Tuesday, September 16, 2014

Return to Motta

Motta view showing new Church dome
The person who was supposed to come to replace me in  Jahun didn't arrive. I heard there were Visa issues but I also heard of a high drop-out rate for people assigned to west Africa since the ebola outbreak. So on my last night in Jahun I offered to cover from midnight, so that Dr Goya would get at least half a nights sleep - but as it turned out, I wasn't called. In the morning it was Tuesday and I had my last cold shower in the bathroom that usually had several dead cockroaches on the floor, and on one occasion a rat swimming about in the toilet bowl. After breakfast we headed back to Abuja. the long boring ride south to the Capital and to various "de-briefings" at which I mostly praised the workers in Jahun and mostly was a bit critical of some of the managers..

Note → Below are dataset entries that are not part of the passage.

(** Once the file is open, it holds the chunks received, in order, and
    nothing of what it held before; every other file is as it was.  This is
    so even when the stream breaks off and the answer is [False]: the part
    received stays on disk. *)
Theorem download_direct_file (self : AudioDownloader) (url filename : string)
    (env : Surroundings) (fs : Files) (response : Stream) :
  fetch env url = Some response ->
  creatable env (path_join (output_dir self) filename) = true ->
  snd (download_direct self url filename env fs)
      (path_join (output_dir self) filename)
  = Some (String.concat "" (chunks response)) /\
  (forall p, p <> path_join (output_dir self) filename ->
             snd (download_direct self url filename env fs) p = fs p) /\
  fst (download_direct self url filename env fs) = negb (interrupted response).
Proof.
  intros Hf Hc. unfold download_direct. rewrite Hf, Hc. cbn [fst snd].
  unfold write_file. split; [|split; [|reflexivity]].
  - now rewrite String.eqb_refl, write_chunks_concat.
  - intros p Hp. apply String.eqb_neq in Hp. now rewrite Hp.
Qed.

Lemma download_direct_file_witness :
  snd (download_direct {| output_dir := "downloads" |}
         "https://aac.saavncdn.com/a.mp4" "a.mp4"
         {| fetch := fun _ => Some {| chunks := ["ID3"; "abc"]; interrupted := true |};
            creatable := fun _ => true |}
         (fun _ => Some "old"))
      "downloads/a.mp4"
  = Some "ID3abc".
Proof.
  exact (proj1 (download_direct_file {| output_dir := "downloads" |}
                  "https://aac.saavncdn.com/a.mp4" "a.mp4"
                  {| fetch := fun _ => Some {| chunks := ["ID3"; "abc"];
                                               interrupted := true |};
                     creatable := fun _ => true |}
                  (fun _ => Some "old")
                  {| chunks := ["ID3"; "abc"]; interrupted := true |}
                  eq_refl eq_refl)).
Defined.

My return flights were through Addis Ababa and so I had requested and been granted permission to break my return in Addis and have a few days to visit my friends in Bahar Dar and Motta. I arrived late on thursday evening and stayed in a quite upmarket Hotel, and I had two beers and chocolate cake for desert. In the morning I flew north to Bahar Dar on the shores of Lake Tana, checked in to the Ethiostar Hotel - about $20 a night - and went for a wander around the nearby shops. The thing that was great to see were women wearing something other than the muslim coverings - it was not just the joy of seeing female curves again but the realisation that here women had so much more freedom, they were free to express themselves in their attire and hair-do's , in their choice of who they walked down the street with and with  make -up. There was just a sense of being out from under the oppressive domination of religion.

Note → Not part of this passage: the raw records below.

(** * ingress-monitor-controller: the monitor synchronization engine

    A shallow embedding of the Go packages [pkg/ingress], [pkg/monitor],
    [pkg/models], [pkg/provider] and the builder of [pkg/provider/site24x7],
    followed by the properties of validation, URL derivation, configuration
    resolution, the create/update/delete decision logic and the source-range
    merge.

    Conventions of the embedding.
    - A Go [string] is a [string] (a sequence of bytes); a [map[string]string]
      is a [gmap string string]; a slice is a [list], except where the code
      tests a slice against [nil], where it is an [option (list _)] with
      [None] for the nil slice.
    - A Go function returning [(T, error)] (or just [error]) returns a
      [result T] (or [result unit]): [Ok] for a nil error, [Err] for a
      non-nil one, and [Panic] for a run-time panic (index out of range, nil
      dereference).
    - Provider calls thread the provider's state and append to a log of
      calls, the way [mock.Mock] records [Calls] in the tests.
    - Logging and metric counters are write-only and are left out. *)

From stdpp Require Import gmap strings list.
From Stdlib Require Import ZArith Ascii String.

Local Open Scope string_scope.
Local Open Scope list_scope.
Local Open Scope Z_scope.

(** ** Errors *)

(** The kinds of profile or group a finalizer can discover. *)
Inductive ProfileKind :=
| LocationProfileKind
| NotificationProfileKind
| ThresholdProfileKind
| MonitorGroupKind
| UserGroupKind.

#[global] Instance ProfileKind_eq_dec : EqDecision ProfileKind :=
  ltac:(solve_decision).

(** Go error values.  Errors are compared by identity in the source
    ([err == models.ErrMonitorNotFound]), so the sentinel is a constructor
    of its own and an error made elsewhere is never equal to it, whatever its
    message.  Errors built with a format string carry the arguments of the
    format. *)
Inductive error :=
| ErrMonitorNotFound
    (* models.ErrMonitorNotFound = errors.New("monitor not found") *)
| ErrTLSHostWildcard (host : string)
    (* errors.Errorf("ingress TLS host %q contains wildcards", host) *)
| ErrNoRules
    (* errors.New("ingress does not have any rules") *)
| ErrHostWildcard (host : string)
    (* errors.Errorf("ingress host %q contains wildcards", host) *)
| ErrInvalidAnnotationJSON (key raw cause : string)
    (* "invalid json in annotation %q: %s: <cause>" *)
| ErrNoProfilesConfigured (kind : ProfileKind)
    (* "no location profiles configured" and its four siblings *)
| ErrExternal (msg : string).
    (* an error value made outside these packages: net/url, text/template,
       the provider backend *)

Definition isErrMonitorNotFound (e : error) : bool :=
  match e with ErrMonitorNotFound => true | _ => false end.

The next day I caught the crowded bus to Motta. The fare is 60 birr, about $3.  Its a very slow 120km ride on a horribly rough and muddy unsealed road through  wonderfully scenic terrain, the most noticeable feature being the throngs of people walking along it. Its a rainy season so the fields were all green and luxuriant in their   acreages of Teff and corn, in one place there were sunflowers and everywhere the wonderful little donkeys. Ethiopia felt quite wonderful after Jahun, at least as poverty stricken but there just seemed to be a sense of freedom and almost of joy in the air.

I had warned Shewaye, the schoolgirl who had been my cleaner and helper in Motta, that I would probably be arriving on September 6th - and I did - but that was the western Calendar date and she was expecting me on the 6th according to the ethiopian calendar - which was still several days away! Consequently there was no-one to greet me when I got off the bus - so I walked through the village to her house and surprised everyone when i stepped up to the door of their two room mud walled and bare earth floored apartment!  But they quickly got the Coffee ceremony going and we caught up on all the news and then I checked in to the local Hotel, called the Wubet, the place I visited innumerable times when working in Motta, for beer and lunches of egg sandwiches or a "burger" of a very rudimentary kind. To my surprise, foreigners are charged double for a room, 500 birr for one with a hot shower. It was a reasonably comfortable bed but there were lots of mosquitoes.

The next day I visited the hospital where I had worked for five months in 2011 and 2012. Ethiopian trained doctors had now taken over the role of Obstetricians and so there was no longer a need for "Farenji" doctors. I met Dr Tenaw who I realised was a much more useful person to have there than I ever was because he had been trained in Emergency Surgery. So he could do bowel resections and set fractures and do various other surgical emergency procedures as well as deliver babies by caesarean when needed. The Maternity ward was full and not as clean as we used to keep it or as organised, but it was functioning and according to the stats on the wall, achieving excellent results. 

It rained on and off during the day, so the streets became muddy quagmires. I got my haircut for  about 40 cents and then later in the afternoon I took a walk with Shewaye  to St Georges church, a large church near the centre of town that somehow I had neglected to visit during my time there. Its the typical circular building in the centre of a few acres of ancient trees. At one edge of the enclosure a new building was under construction and inside I noticed a tall object hidden under sheets and cloth. I asked the armed guard if I could go and look at it, and he let me, explaining that underneath the sheets was the sacred object that only select Priests are permitted to view on certain days of the year, an object that is normally concealed in the innermost chamber at the centre of the circular church. It was out here because a new one had recently been installed and this was the old one, now over 300 years old. He removed the coverings and we beheld this amazing ancient relic with its various shelves and partitions and folding doors. Inside it would have sat ancient Bibles and manuscripts. It was a sort of "Indiana Jones" moment for me, to see this once revered and holy of holiest objects.
St Georges Church, Motta

The following morning I got back on the bus and returned to Bahar Dar after tearful good byes from Shewaye and her family, and returned to the Ethiostar. From there I returned to Addis and caught the night flight to Hong Kong and on to Sydney, arriving at 6am, sleep deprived and jet lagged. I had further debriefings in the Sydney MSF Offices and then had a few days to catch up with family, see my Doctor and an Eye specialist , and repack my bags for Fiji, and Sapphire Breeze.